Top of Exercise data
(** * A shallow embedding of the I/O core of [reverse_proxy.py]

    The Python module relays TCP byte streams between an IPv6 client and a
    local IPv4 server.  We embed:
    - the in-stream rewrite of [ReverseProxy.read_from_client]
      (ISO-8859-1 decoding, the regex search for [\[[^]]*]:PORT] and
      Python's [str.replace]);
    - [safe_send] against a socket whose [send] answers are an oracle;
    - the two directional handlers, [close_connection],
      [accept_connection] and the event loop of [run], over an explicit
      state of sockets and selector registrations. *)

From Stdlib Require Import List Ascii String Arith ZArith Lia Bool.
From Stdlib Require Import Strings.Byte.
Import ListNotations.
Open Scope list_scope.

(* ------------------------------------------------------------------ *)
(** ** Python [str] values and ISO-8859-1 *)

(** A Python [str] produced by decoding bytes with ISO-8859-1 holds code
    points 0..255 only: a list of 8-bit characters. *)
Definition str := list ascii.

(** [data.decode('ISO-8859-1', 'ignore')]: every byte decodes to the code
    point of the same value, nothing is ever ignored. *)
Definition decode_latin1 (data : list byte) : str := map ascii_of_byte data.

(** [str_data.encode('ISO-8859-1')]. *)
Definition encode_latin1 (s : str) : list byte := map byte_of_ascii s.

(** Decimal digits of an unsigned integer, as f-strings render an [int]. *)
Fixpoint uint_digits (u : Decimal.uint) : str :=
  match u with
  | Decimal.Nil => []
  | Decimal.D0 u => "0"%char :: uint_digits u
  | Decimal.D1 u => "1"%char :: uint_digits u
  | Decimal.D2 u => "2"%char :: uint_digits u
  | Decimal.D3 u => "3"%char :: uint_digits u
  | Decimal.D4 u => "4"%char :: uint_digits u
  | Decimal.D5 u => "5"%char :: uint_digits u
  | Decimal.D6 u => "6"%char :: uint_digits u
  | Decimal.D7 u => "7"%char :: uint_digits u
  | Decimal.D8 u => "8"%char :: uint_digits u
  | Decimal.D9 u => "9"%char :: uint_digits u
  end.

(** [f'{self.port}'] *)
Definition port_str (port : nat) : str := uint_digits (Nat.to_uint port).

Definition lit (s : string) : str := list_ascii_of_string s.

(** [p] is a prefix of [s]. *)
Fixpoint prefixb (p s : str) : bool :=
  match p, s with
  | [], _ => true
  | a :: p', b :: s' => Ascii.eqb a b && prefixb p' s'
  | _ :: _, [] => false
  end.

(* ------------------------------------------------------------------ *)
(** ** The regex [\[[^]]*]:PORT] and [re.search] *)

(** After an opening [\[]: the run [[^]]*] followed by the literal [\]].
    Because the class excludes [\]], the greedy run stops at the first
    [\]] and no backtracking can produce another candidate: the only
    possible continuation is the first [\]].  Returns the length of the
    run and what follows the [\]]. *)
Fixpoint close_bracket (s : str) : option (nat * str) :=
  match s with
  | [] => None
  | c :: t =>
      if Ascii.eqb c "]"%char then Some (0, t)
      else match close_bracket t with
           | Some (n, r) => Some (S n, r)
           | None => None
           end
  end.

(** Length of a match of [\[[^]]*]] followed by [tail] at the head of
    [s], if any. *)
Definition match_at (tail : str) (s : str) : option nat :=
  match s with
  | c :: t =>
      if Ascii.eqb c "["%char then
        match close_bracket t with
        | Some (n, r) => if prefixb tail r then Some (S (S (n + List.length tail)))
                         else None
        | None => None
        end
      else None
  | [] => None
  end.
Bottom of Exercise data
Top of Exercise data
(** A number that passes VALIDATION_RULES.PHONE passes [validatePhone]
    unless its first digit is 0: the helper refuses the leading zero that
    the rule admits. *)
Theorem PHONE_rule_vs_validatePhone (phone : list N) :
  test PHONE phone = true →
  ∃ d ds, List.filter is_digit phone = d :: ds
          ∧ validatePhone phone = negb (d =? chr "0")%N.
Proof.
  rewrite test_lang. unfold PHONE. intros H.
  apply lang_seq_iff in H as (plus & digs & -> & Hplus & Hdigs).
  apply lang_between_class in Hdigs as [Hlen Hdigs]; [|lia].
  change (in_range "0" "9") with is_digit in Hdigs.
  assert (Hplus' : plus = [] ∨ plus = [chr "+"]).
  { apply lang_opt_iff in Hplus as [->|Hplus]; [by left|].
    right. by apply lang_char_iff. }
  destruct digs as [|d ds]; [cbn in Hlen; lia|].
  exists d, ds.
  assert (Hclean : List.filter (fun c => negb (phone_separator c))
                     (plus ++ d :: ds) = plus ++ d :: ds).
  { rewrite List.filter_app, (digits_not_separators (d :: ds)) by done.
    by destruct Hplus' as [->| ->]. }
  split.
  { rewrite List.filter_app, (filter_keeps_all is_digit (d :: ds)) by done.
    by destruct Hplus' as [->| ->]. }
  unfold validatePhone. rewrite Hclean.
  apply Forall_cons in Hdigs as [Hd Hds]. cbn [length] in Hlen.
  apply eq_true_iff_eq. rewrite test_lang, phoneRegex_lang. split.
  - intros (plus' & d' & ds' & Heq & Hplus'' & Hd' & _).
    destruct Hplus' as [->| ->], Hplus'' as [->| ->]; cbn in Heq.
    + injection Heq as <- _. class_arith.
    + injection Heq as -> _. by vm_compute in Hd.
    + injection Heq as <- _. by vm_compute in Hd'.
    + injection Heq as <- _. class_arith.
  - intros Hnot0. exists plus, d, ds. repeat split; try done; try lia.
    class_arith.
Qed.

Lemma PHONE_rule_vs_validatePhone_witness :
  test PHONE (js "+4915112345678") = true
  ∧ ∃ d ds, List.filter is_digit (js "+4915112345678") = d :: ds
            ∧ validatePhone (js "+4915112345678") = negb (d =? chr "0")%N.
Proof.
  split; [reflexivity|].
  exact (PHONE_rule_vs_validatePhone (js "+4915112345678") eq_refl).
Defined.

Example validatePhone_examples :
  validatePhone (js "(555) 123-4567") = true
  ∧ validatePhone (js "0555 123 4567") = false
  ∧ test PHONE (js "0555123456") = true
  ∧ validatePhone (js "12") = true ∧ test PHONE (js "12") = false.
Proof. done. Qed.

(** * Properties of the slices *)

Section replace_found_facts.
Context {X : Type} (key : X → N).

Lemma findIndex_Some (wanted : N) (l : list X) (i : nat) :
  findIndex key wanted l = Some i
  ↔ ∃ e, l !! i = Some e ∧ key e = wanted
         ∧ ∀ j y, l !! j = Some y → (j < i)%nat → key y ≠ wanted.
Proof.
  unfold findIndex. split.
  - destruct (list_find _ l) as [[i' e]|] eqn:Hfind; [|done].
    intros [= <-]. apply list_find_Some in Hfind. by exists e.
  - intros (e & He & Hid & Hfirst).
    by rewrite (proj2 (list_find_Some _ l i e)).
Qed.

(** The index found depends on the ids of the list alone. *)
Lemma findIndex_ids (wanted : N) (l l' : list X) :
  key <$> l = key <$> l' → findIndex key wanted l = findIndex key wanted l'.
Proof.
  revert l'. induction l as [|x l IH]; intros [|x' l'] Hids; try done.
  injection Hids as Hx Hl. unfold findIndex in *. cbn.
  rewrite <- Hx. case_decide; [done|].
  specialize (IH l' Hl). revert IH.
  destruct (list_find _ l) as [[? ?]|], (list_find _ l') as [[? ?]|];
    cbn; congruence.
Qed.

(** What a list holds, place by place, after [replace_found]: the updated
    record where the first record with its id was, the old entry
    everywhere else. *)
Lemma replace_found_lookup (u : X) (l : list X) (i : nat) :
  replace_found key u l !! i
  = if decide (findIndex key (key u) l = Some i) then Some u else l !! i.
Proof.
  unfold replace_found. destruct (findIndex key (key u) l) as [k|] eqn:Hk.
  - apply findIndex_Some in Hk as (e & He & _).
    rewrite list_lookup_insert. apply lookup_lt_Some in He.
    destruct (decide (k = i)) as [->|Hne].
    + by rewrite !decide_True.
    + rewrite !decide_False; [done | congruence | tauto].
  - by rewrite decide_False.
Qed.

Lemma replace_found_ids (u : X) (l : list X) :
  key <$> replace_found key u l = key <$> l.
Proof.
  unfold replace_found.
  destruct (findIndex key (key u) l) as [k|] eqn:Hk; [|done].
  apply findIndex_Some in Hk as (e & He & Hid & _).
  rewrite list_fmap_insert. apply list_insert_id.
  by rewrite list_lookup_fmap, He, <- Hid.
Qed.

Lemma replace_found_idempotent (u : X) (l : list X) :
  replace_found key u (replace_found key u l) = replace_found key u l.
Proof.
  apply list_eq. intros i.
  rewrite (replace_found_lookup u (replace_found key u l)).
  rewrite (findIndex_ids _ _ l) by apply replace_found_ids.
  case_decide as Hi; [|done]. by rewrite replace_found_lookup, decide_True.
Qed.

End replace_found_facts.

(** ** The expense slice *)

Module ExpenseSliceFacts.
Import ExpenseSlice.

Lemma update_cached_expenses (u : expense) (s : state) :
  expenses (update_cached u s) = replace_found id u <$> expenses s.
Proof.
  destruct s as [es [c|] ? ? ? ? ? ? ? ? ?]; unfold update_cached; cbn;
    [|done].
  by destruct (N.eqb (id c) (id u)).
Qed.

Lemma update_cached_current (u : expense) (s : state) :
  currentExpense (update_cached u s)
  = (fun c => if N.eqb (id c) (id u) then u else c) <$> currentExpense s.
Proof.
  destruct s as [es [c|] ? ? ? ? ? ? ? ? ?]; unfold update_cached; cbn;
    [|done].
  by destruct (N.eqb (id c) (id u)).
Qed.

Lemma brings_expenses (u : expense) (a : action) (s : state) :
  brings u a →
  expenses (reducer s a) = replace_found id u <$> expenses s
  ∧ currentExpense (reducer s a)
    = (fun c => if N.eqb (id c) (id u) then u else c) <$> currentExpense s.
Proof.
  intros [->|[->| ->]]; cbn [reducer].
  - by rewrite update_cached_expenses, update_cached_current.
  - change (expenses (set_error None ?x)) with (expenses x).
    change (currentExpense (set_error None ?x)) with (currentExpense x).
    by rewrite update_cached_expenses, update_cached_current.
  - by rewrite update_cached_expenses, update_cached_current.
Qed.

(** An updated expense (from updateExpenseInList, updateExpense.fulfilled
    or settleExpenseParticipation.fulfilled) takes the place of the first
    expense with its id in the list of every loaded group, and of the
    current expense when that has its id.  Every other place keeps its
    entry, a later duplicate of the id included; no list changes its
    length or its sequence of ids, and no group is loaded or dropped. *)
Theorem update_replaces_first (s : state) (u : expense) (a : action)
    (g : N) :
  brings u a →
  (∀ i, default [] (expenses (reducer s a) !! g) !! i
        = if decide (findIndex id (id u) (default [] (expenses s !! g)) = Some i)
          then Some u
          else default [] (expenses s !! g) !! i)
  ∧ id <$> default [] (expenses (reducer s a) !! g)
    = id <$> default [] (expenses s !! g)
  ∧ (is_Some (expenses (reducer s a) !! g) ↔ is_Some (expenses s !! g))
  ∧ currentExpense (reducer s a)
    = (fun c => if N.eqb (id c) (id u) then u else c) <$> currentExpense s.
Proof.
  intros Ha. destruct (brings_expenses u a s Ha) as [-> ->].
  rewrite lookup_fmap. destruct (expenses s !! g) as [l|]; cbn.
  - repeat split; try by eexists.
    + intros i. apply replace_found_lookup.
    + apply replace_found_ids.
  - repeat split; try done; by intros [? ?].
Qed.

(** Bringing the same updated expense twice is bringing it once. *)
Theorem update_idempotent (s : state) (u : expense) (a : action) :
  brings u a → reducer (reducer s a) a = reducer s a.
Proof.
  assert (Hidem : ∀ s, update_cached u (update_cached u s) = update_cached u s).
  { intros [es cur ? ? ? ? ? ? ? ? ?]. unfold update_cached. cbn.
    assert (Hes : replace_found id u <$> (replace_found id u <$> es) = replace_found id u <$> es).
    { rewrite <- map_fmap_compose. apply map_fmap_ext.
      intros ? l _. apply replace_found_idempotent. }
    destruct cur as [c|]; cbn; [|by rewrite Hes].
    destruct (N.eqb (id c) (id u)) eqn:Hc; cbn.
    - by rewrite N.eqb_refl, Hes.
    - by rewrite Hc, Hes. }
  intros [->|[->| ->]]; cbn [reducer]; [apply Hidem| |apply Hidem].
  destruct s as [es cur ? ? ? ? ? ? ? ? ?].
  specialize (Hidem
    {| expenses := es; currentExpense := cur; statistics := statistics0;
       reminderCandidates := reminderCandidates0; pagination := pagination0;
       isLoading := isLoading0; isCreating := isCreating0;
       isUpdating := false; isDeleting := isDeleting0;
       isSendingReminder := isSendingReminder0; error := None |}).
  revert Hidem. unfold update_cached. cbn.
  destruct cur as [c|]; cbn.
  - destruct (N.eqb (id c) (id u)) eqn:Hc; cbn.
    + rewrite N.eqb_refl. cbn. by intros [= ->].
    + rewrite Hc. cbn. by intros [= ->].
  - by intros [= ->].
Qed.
Bottom of Exercise data
Top of Exercise data
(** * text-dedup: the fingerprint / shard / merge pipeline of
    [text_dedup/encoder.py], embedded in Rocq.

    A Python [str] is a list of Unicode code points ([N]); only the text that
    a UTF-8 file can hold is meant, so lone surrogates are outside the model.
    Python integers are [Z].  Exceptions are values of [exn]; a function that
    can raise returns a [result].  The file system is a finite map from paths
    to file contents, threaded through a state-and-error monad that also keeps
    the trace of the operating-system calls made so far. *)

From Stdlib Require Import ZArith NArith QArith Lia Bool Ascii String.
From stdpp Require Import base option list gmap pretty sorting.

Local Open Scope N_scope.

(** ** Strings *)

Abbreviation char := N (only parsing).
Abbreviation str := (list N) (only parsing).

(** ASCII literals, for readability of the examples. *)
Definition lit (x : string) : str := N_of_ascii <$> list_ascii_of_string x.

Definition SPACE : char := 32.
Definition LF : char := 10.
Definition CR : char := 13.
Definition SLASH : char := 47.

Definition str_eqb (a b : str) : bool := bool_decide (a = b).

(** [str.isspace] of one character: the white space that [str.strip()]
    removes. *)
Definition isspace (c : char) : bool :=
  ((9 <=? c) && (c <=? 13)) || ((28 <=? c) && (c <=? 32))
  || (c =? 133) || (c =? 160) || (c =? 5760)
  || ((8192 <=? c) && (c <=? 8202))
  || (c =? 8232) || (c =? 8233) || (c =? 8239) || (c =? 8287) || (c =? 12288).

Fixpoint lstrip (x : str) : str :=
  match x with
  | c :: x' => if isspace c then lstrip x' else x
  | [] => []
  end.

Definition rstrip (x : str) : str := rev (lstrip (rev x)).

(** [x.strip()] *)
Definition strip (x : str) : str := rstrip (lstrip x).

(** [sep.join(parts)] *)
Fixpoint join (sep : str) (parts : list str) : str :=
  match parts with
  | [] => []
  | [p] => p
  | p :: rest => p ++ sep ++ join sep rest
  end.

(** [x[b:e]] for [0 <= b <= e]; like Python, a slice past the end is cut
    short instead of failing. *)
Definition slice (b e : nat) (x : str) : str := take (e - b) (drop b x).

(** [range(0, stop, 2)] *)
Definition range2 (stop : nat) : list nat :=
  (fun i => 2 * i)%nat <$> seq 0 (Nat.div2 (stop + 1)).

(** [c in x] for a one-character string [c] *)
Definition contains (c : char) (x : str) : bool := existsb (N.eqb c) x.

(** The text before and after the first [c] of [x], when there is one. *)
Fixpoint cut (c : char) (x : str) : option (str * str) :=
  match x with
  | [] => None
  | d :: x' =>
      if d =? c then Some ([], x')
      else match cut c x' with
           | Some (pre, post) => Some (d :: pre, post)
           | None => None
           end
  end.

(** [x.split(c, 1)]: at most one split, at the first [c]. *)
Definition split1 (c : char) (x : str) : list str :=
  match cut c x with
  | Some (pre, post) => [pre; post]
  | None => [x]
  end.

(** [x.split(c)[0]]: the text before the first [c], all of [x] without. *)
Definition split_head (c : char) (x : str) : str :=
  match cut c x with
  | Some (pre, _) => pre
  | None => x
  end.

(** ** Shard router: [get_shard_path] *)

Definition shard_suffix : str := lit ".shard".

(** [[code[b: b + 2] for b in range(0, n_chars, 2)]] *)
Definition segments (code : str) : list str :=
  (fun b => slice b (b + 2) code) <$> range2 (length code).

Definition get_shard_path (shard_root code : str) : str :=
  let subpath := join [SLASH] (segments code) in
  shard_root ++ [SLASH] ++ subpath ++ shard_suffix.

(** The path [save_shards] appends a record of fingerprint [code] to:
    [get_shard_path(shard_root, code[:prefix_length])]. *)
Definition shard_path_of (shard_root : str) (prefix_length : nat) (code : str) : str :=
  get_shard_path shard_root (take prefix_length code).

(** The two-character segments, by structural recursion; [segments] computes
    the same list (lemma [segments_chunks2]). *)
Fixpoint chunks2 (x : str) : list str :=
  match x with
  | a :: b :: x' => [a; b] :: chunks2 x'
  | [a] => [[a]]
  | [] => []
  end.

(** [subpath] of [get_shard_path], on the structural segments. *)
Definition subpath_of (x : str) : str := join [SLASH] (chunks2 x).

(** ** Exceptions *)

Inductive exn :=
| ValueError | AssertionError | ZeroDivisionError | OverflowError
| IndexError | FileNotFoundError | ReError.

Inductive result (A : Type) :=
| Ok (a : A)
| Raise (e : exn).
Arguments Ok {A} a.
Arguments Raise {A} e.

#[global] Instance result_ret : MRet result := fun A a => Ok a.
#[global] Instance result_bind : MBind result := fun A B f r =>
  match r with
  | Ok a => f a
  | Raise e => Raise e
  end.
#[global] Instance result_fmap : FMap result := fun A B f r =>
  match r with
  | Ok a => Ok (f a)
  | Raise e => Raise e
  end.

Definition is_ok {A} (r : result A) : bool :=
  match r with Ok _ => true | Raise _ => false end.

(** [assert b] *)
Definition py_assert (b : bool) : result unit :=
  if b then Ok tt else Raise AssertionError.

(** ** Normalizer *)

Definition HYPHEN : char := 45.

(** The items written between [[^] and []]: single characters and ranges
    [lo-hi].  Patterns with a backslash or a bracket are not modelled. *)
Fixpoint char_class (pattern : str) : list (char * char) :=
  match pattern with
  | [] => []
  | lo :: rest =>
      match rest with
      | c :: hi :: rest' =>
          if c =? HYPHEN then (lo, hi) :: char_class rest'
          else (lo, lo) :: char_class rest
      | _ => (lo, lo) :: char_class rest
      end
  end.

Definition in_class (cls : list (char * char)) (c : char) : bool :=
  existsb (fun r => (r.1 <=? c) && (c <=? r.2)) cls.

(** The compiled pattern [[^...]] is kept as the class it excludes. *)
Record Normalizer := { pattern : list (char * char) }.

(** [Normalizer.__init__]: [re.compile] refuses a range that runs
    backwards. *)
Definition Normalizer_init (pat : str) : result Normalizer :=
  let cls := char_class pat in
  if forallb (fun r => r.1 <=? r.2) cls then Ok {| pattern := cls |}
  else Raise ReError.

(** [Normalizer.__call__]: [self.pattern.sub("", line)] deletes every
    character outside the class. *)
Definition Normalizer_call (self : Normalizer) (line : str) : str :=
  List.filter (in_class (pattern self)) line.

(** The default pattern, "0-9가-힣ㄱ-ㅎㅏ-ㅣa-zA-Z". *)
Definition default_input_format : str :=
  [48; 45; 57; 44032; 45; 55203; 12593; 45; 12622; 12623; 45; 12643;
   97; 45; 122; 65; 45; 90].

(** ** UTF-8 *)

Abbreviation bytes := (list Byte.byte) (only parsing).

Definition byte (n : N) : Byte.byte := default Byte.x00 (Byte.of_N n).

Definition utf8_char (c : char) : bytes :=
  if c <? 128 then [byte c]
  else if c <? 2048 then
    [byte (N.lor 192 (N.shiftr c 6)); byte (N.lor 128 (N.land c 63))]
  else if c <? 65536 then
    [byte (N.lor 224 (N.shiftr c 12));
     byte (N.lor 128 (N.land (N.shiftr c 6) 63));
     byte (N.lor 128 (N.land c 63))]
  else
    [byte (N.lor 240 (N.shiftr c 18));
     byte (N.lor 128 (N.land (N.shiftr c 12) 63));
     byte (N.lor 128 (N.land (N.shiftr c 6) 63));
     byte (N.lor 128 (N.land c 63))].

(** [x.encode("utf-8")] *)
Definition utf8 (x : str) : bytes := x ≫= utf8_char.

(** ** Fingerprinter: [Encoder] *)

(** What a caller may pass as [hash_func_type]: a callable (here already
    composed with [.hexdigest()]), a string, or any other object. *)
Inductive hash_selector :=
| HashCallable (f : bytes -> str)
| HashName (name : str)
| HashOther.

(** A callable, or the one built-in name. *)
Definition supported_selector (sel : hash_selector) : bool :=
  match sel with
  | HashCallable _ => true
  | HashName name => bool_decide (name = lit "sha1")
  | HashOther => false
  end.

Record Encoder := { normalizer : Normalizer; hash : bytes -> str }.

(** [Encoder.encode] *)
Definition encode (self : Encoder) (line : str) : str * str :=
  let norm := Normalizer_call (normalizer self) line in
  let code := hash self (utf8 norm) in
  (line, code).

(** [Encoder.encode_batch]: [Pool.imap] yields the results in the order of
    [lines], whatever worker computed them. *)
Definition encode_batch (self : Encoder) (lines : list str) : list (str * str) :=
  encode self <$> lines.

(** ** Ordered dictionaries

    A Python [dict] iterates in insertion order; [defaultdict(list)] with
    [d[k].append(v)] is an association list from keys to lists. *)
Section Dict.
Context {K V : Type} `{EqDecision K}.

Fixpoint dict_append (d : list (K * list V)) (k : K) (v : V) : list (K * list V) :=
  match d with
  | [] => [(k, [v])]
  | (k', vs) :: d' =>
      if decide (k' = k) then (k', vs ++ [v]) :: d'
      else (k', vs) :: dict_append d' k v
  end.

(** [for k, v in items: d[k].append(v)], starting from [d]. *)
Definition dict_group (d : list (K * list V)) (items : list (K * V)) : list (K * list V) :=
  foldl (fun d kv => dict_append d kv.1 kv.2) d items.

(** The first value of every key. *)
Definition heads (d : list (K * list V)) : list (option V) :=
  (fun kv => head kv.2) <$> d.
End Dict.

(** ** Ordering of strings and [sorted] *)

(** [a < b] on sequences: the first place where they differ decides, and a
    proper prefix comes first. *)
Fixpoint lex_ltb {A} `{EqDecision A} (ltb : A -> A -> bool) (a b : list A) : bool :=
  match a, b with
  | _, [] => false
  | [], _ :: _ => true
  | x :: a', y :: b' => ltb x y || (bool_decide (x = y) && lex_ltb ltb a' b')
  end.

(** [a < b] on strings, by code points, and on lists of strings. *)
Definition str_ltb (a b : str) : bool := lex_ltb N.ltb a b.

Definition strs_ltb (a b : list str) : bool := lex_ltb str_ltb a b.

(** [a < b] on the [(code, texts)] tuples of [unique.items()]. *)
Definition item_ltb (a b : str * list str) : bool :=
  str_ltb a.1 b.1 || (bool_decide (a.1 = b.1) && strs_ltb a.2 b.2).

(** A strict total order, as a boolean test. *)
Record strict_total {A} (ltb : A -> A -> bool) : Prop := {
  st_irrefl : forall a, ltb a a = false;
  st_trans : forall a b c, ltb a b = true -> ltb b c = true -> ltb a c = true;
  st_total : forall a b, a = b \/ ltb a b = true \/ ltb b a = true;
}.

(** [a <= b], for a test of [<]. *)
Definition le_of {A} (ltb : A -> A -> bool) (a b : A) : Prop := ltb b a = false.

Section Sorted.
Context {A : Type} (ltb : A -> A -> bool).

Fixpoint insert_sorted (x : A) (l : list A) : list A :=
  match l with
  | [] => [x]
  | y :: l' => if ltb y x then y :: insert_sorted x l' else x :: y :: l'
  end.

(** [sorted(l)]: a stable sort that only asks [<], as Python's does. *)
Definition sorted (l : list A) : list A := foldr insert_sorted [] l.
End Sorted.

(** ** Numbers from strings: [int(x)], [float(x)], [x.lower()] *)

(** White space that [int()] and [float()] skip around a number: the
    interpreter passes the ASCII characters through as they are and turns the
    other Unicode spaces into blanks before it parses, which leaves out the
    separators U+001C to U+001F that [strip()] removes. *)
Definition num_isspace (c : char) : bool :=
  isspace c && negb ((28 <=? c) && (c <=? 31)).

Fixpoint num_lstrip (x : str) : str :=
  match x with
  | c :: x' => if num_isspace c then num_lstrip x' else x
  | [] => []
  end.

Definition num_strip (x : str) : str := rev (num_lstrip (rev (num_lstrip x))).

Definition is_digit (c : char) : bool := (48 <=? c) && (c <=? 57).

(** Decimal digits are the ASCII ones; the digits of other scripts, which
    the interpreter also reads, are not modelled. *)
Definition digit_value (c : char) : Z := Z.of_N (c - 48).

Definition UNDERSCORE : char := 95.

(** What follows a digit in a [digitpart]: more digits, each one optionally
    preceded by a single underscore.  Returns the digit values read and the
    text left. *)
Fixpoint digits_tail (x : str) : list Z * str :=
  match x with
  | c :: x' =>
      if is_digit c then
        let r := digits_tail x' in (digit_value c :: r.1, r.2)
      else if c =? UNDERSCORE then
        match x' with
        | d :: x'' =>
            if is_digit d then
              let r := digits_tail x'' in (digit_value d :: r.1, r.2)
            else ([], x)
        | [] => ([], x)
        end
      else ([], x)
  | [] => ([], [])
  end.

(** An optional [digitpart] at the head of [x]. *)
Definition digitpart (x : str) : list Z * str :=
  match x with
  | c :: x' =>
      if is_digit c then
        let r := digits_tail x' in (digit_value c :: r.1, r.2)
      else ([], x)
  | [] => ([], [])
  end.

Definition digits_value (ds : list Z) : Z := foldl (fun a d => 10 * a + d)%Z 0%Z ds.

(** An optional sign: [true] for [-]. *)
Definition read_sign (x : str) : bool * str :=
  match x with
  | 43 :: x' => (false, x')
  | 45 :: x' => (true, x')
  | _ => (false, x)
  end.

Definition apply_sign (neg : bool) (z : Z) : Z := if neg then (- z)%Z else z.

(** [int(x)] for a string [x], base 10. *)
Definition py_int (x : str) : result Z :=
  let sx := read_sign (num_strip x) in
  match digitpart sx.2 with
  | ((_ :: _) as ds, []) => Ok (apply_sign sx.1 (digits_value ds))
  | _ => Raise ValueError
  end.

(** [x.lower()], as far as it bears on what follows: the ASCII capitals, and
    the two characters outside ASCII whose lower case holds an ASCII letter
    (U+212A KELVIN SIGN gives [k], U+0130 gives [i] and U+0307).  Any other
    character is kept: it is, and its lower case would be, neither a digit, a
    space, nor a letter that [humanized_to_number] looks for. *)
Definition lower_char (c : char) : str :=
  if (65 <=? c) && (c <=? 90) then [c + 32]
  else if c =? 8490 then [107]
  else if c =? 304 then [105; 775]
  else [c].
Bottom of Exercise data
### Instructions to follow
What you give back must be the stretch above, starting at the line with "Ok a => f a" and ending at the line with "let cls := char_class pat in", copied exactly.

### Solution to this exercise
  | Ok a => f a
  | Raise e => Raise e
  end.
#[global] Instance result_fmap : FMap result := fun A B f r =>
  match r with
  | Ok a => Ok (f a)
  | Raise e => Raise e
  end.

Definition is_ok {A} (r : result A) : bool :=
  match r with Ok _ => true | Raise _ => false end.

(** [assert b] *)
Definition py_assert (b : bool) : result unit :=
  if b then Ok tt else Raise AssertionError.

(** ** Normalizer *)

Definition HYPHEN : char := 45.

(** The items written between [[^] and []]: single characters and ranges
    [lo-hi].  Patterns with a backslash or a bracket are not modelled. *)
Fixpoint char_class (pattern : str) : list (char * char) :=
  match pattern with
  | [] => []
  | lo :: rest =>
      match rest with
      | c :: hi :: rest' =>
          if c =? HYPHEN then (lo, hi) :: char_class rest'
          else (lo, lo) :: char_class rest
      | _ => (lo, lo) :: char_class rest
      end
  end.

Definition in_class (cls : list (char * char)) (c : char) : bool :=
  existsb (fun r => (r.1 <=? c) && (c <=? r.2)) cls.

(** The compiled pattern [[^...]] is kept as the class it excludes. *)
Record Normalizer := { pattern : list (char * char) }.

(** [Normalizer.__init__]: [re.compile] refuses a range that runs
    backwards. *)
Definition Normalizer_init (pat : str) : result Normalizer :=
  let cls := char_class pat in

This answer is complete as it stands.